Data for this task section start
(* ===== verification/Lexer.v ===== *)
(** * Words and tokens (src/parse/parse_word.c, parse_unquoted.c, parse_dquoted.c,
      parse_squoted.c, parse_ansiquoted.c, parse_bquoted.c, parse_subst.c,
      parse_param.c, parse_arith.c, parse_simpletok.c, parse_gettok.c,
      src/redir/redir_parse.c, src/sh/sh_unescape.c)

    A word contains commands and a command contains words: the functions here
    take the entry points they call back ([calls]) from Grammar.v, which
    ties the knot.  No alias is defined (parse_findalias finds none), so
    [alias_ok] has no part in the model; what "<<" reads when its line ends is
    not modelled, and such a redirection stops the parse. *)

From S2P Require Import Prelude Scan Chars Source Tree ArithParse LexState.

(** ** Escapes of $'...' (sh_unescape) *)

Fixpoint xchar_loop (s : bytes) (n : nat) (l : Z) (k : nat) : nat * Z :=
  match n, s with
  | S n, x :: s =>
      if negb (Z.shiftr l 4 =? 0) then (k, l)
      else
        let c := u8 (Scan.scan_fromhex x) in
        if c <? 16 then xchar_loop s n (u8 (Z.shiftl l 4 + c)) (S k) else (k, l)
  | _, _ => (k, l)
  end.

(** At most two digits *)
Definition scan_xchar (src : bytes) : nat * Z := xchar_loop src 2 0 0.

Fixpoint oct8_loop (s : bytes) (l : Z) (k : nat) : nat * Z :=
  match s with
  | [] => (k, l)
  | x :: s =>
      let c := u8 (x - ch "0") in
      if (c <? 8) && (Z.shiftr l 29 =? 0) then oct8_loop s (u32 (l * 8 + c)) (S k) else (k, l)
  end.

Definition scan_8int (src : bytes) : nat * Z := oct8_loop src 0 0.

(** The escape behind a backslash: how many characters it takes, and the
    character it is; [ch] keeps its low byte when stored. *)
Definition escape (s : bytes) : nat * Z :=
  let c := chd s in
  if c =? ch "x" then
    let '(n, v) := scan_xchar (tail s) in if (0 <? n)%nat then (S n, v) else (O, v)
  else if c =? ch "0" then scan_8int s
  else if (c =? ch "E") || (c =? ch "e") then (1%nat, 27)
  else if c =? ch "f" then (1%nat, 12)
  else if c =? ch "n" then (1%nat, 10)
  else if c =? ch "r" then (1%nat, 13)
  else if c =? ch "t" then (1%nat, 9)
  else if c =? ch "v" then (1%nat, 11)
  else if c =? ch "b" then (1%nat, 8)
  else if c =? BSL then (1%nat, BSL)
  else (O, BSL).

Fixpoint sh_unescape (fuel : nat) (src : bytes) : bytes :=
  match fuel, src with
  | S fuel, c :: src =>
      if c =? BSL then
        let '(n, v) := escape src in
        u8 v :: sh_unescape fuel (drop n src)
      else c :: sh_unescape fuel src
  | _, _ => []
  end.

(** ** Single quotes *)

(** "break" is [true] here, the return of [-1] too; [0] is [false] *)
Fixpoint squoted_loop (fuel : nat) : L bool :=
  match fuel with
  | O => out_of_fuel
  | S fuel =>
      o <- get ;;
      here <- flagged P_HERE ;;
      match o with
      | None =>
          reading (fun st => (tt, with_squoted st false)) ;;
          if here then cat [NL] ;; retL false else retL true
      | Some c =>
          if negb here && (c =? ch "'") then
            reading (fun st => (tt, with_squoted st false)) ;;
            parse_string 0 ;;
            change (with_quot Q_UNQUOTED) ;;
            parse_string 0 ;;
            retL false
          else
            (if parse_isesc c && negb here then cat [BSL] else retL tt) ;;
            cat [c] ;;
            if here && (c =? NL)
            then reading (fun st => (tt, with_squoted st false)) ;; retL false
            else squoted_loop fuel
      end
  end.

Definition parse_squoted : L bool :=
  no_name ;;
  change (with_quot Q_SQUOTED) ;;
  reading (fun st => (tt, with_squoted st true)) ;;
  n <- rounds ;;
  squoted_loop n.

(** The raw text of $'...', and whether its end was there *)
Fixpoint ansi_loop (fuel : nat) (raw : bytes) : L (option bytes) :=
  match fuel with
  | O => out_of_fuel
  | S fuel =>
      o <- get ;;
      match o with
      | None => retL None
      | Some c =>
          if c =? BSL then
            o <- get ;;
            match o with
            | None => retL None
            | Some n => ansi_loop fuel (raw ++ (if n =? ch "'" then [n] else [c; n]))
            end
          else if c =? ch "'" then retL (Some raw)
          else ansi_loop fuel (raw ++ [c])
      end
  end.

Definition parse_ansiquoted : L bool :=
  n <- rounds ;;
  o <- ansi_loop n [] ;;
  match o with
  | None => retL true
  | Some raw =>
      parse_string 0 ;;
      change (with_quot Q_SQUOTED) ;;
      cat (concat (map (fun c => if parse_isesc c then [BSL; c] else [c]) (sh_unescape (List.length raw) raw))) ;;
      parse_string 0 ;;
      change (with_quot Q_UNQUOTED) ;;
      retL false
  end.

(** ** What words contain *)

(** The functions called back: parse_gettok, parse_word, parse_compound_list and
    parse_command *)
Record calls := Calls
  { r_gettok : Z -> L Z; r_word : L Z; r_compound_list : Z -> L (list node);
    r_command : Z -> L (option node) }.

Section Lexer.
Context (rec : calls) (interactive : bool).

(** The shell leaves on a syntax error unless it is interactive; a parser that
    has read no token (tok 0) says nothing. *)
Definition parse_error : L unit := fun p =>
  if (p_tok p =? 0) || interactive then LOk tt p else LStop SyntaxExit.

Definition parse_dropkeyword : L unit := change (with_tree [] false).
Data for this task section end
About this task:
Copy each line from the records above that includes the string "bool".

Exercise solution:
Fixpoint squoted_loop (fuel : nat) : L bool :=
Definition parse_squoted : L bool :=
Definition parse_ansiquoted : L bool :=
Context (rec : calls) (interactive : bool).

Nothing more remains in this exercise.